[[ PROVIDED RECORDS open ]]

(** [_add_score] touches the score, the high score, the file and the
    popups, and nothing else. *)
Lemma _add_score_frame :
  grid_size (_add_score now pts r c s) = grid_size s
  ∧ num_pits (_add_score now pts r c s) = num_pits s
  ∧ game_state (_add_score now pts r c s) = game_state s
  ∧ agent_pos (_add_score now pts r c s) = agent_pos s
  ∧ agent_alive (_add_score now pts r c s) = agent_alive s
  ∧ has_gold (_add_score now pts r c s) = has_gold s
  ∧ wumpus_alive (_add_score now pts r c s) = wumpus_alive s
  ∧ arrow_used (_add_score now pts r c s) = arrow_used s
  ∧ visited (_add_score now pts r c s) = visited s
  ∧ scored_cells (_add_score now pts r c s) = scored_cells s
  ∧ message (_add_score now pts r c s) = message s
  ∧ aim_dir (_add_score now pts r c s) = aim_dir s
  ∧ arrow (_add_score now pts r c s) = arrow s
  ∧ wumpus (_add_score now pts r c s) = wumpus s
  ∧ gold (_add_score now pts r c s) = gold s
  ∧ pits (_add_score now pts r c s) = pits s.
Proof. unfold _add_score. simpl. case_bool_decide; simpl; repeat split. Qed.

Lemma _add_score_score : score (_add_score now pts r c s) = score s + pts.
Proof. unfold _add_score. simpl. by case_bool_decide. Qed.

Lemma _add_score_popups :
  popups (_add_score now pts r c s) = popups s ++ [Popup r c pts].
Proof. unfold _add_score. simpl. by case_bool_decide. Qed.

Lemma _add_score_high_score :
  high_score (_add_score now pts r c s) = Z.max (high_score s) (score s + pts).
Proof. unfold _add_score. simpl. case_bool_decide; simpl; lia. Qed.
End AddScore.
(** Decimal digits of a non-negative number, most significant first.
    The fuel bounds the number of digits (an int32 has at most ten). *)
Fixpoint utoa (fuel : nat) (n : Z) (acc : string) : string :=
  match fuel with
  | O => acc
  | S fuel' =>
      let acc' := String (digit (n mod 10)) acc in
      if n / 10 =? 0 then acc' else utoa fuel' (n / 10) acc'
  end.

Fixpoint zeros (k : nat) : string :=
  match k with
  | O => EmptyString
  | S k' => String "0" (zeros k')
  end.

(** Left padding with zeros up to [width]; longer strings are kept. *)
Definition pad0 (width : nat) (s : string) : string :=
  zeros (width - String.length s) +:+ s.

(** The verb [%06d]: width 6, zero padding; the sign, when there is
    one, counts in the width and precedes the padding. *)
Definition Sprintf_06d (n : Z) : string :=
  if n <? 0 then String "-" (pad0 5 (utoa 10 (- n) EmptyString))
  else pad0 6 (utoa 10 n EmptyString).

(** Reading a decimal numeral back (used to state results only). *)
Definition digit_val (a : ascii) : Z := Z.of_nat (nat_of_ascii a) - 48.

Fixpoint atoi_from (acc : Z) (s : string) : Z :=
  match s with
  | EmptyString => acc
  | String a s' => atoi_from (acc * 10 + digit_val a) s'
  end.

Definition atoi (s : string) : Z := atoi_from 0 s.

Definition is_digit (a : ascii) : bool :=
  (48 <=? Z.of_nat (nat_of_ascii a)) && (Z.of_nat (nat_of_ascii a) <=? 57).

Fixpoint all_digits (s : string) : bool :=
  match s with
  | EmptyString => true
  | String a s' => is_digit a && all_digits s'
  end.

End Fmt.

(** ** The collaborators: message codec and length-header framing *)

(** [*iso8583.Message] with the methods the client calls, the message
    specification [brandSpec] (declared elsewhere in package main) and
    [network.VMLHeader].  A method that returns [(v, err)] returns a
    pair, [None] being the nil error; [Field] and [Unpack] mutate their
    receiver, so they return the receiver as it is left together with
    the error; [GetString] and [Pack] are taken to read only. *)
Class Iso8583 : Type := {
  Message : Type;
  (** [message.GetString(id)] *)
  GetString : Message -> Z -> string * option error;
  (** [message.Field(id, val)] *)
  Field : Message -> Z -> string -> Message * option error;
  (** [message.Pack()] *)
  Pack : Message -> list Byte.byte * option error;
  (** [m := iso8583.NewMessage(brandSpec); err = m.Unpack(raw)] *)
  Unpack : list Byte.byte -> Message * option error;
  (** [h := network.NewVMLHeader(); h.SetLength(n); h.WriteTo(&buf)]:
      the bytes appended to [buf], and the error *)
  HeaderWriteTo : nat -> list Byte.byte * option error;
}.

(** ** Channels and the client struct *)

(** A channel made by [make(chan A)]: unbuffered, identified by the
    allocation that made it. *)
Inductive chan (A : Type) : Type := Chan (id : nat).
Arguments Chan {A} id.

Definition chan_id {A} (ch : chan A) : nat := let 'Chan n := ch in n.

#[global] Instance chan_eq_dec A : EqDecision (chan A).
Proof. solve_decision. Defined.

(** [net.Conn], as returned by [net.Dial("tcp", addr)] *)
Inductive Conn : Type := TCPConn (addr : string).

Section ClientModel.

Context `{codec : Iso8583}.

(** [type Client struct].  [requestsCh] is an unbuffered channel made
    once by [NewClient]; it holds no data, its handoff is the
    rendezvous step of [sys_step] below.  [mutex] is implicit in the
    atomicity of the steps.  [conn] is [None] for the nil interface. *)
Record Client : Type := mkClient {
  conn : option Conn;
  respMap : gmap string (chan Message);
  closing : bool;
  stan : Z;  (* int32 *)
}.

Definition set_conn (v : option Conn) (c : Client) : Client :=
  mkClient v (respMap c) (closing c) (stan c).
Definition set_respMap (v : gmap string (chan Message)) (c : Client) : Client :=
  mkClient (conn c) v (closing c) (stan c).
Definition set_closing (v : bool) (c : Client) : Client :=
  mkClient (conn c) (respMap c) v (stan c).
Definition set_stan (v : Z) (c : Client) : Client :=
  mkClient (conn c) (respMap c) (closing c) v.

(** [func NewClient() *Client] *)
Definition NewClient : Client := mkClient None ∅ false 0.

(** [type request struct] *)
Record request : Type := mkRequest {
  rawMessage : list Byte.byte;  (* includes length header and message itself *)
  req_requestID : string;       (* the field [requestID] *)
  replyCh : chan Message;
  errCh : chan error;
}.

[[ PROVIDED RECORDS closed ]]

* TASK OBJECTIVE: Write down exactly the span of lines above from the one containing "match fuel with" to the one containing "(** [message.Pack()] *)", both ends included.

* RESPONSE TO THE TASK:
  match fuel with
  | O => acc
  | S fuel' =>
      let acc' := String (digit (n mod 10)) acc in
      if n / 10 =? 0 then acc' else utoa fuel' (n / 10) acc'
  end.

Fixpoint zeros (k : nat) : string :=
  match k with
  | O => EmptyString
  | S k' => String "0" (zeros k')
  end.

(** Left padding with zeros up to [width]; longer strings are kept. *)
Definition pad0 (width : nat) (s : string) : string :=
  zeros (width - String.length s) +:+ s.

(** The verb [%06d]: width 6, zero padding; the sign, when there is
    one, counts in the width and precedes the padding. *)
Definition Sprintf_06d (n : Z) : string :=
  if n <? 0 then String "-" (pad0 5 (utoa 10 (- n) EmptyString))
  else pad0 6 (utoa 10 n EmptyString).

(** Reading a decimal numeral back (used to state results only). *)
Definition digit_val (a : ascii) : Z := Z.of_nat (nat_of_ascii a) - 48.

Fixpoint atoi_from (acc : Z) (s : string) : Z :=
  match s with
  | EmptyString => acc
  | String a s' => atoi_from (acc * 10 + digit_val a) s'
  end.

Definition atoi (s : string) : Z := atoi_from 0 s.

Definition is_digit (a : ascii) : bool :=
  (48 <=? Z.of_nat (nat_of_ascii a)) && (Z.of_nat (nat_of_ascii a) <=? 57).

Fixpoint all_digits (s : string) : bool :=
  match s with
  | EmptyString => true
  | String a s' => is_digit a && all_digits s'
  end.

End Fmt.

(** ** The collaborators: message codec and length-header framing *)

(** [*iso8583.Message] with the methods the client calls, the message
    specification [brandSpec] (declared elsewhere in package main) and
    [network.VMLHeader].  A method that returns [(v, err)] returns a
    pair, [None] being the nil error; [Field] and [Unpack] mutate their
    receiver, so they return the receiver as it is left together with
    the error; [GetString] and [Pack] are taken to read only. *)
Class Iso8583 : Type := {
  Message : Type;
  (** [message.GetString(id)] *)
  GetString : Message -> Z -> string * option error;
  (** [message.Field(id, val)] *)
  Field : Message -> Z -> string -> Message * option error;
  (** [message.Pack()] *)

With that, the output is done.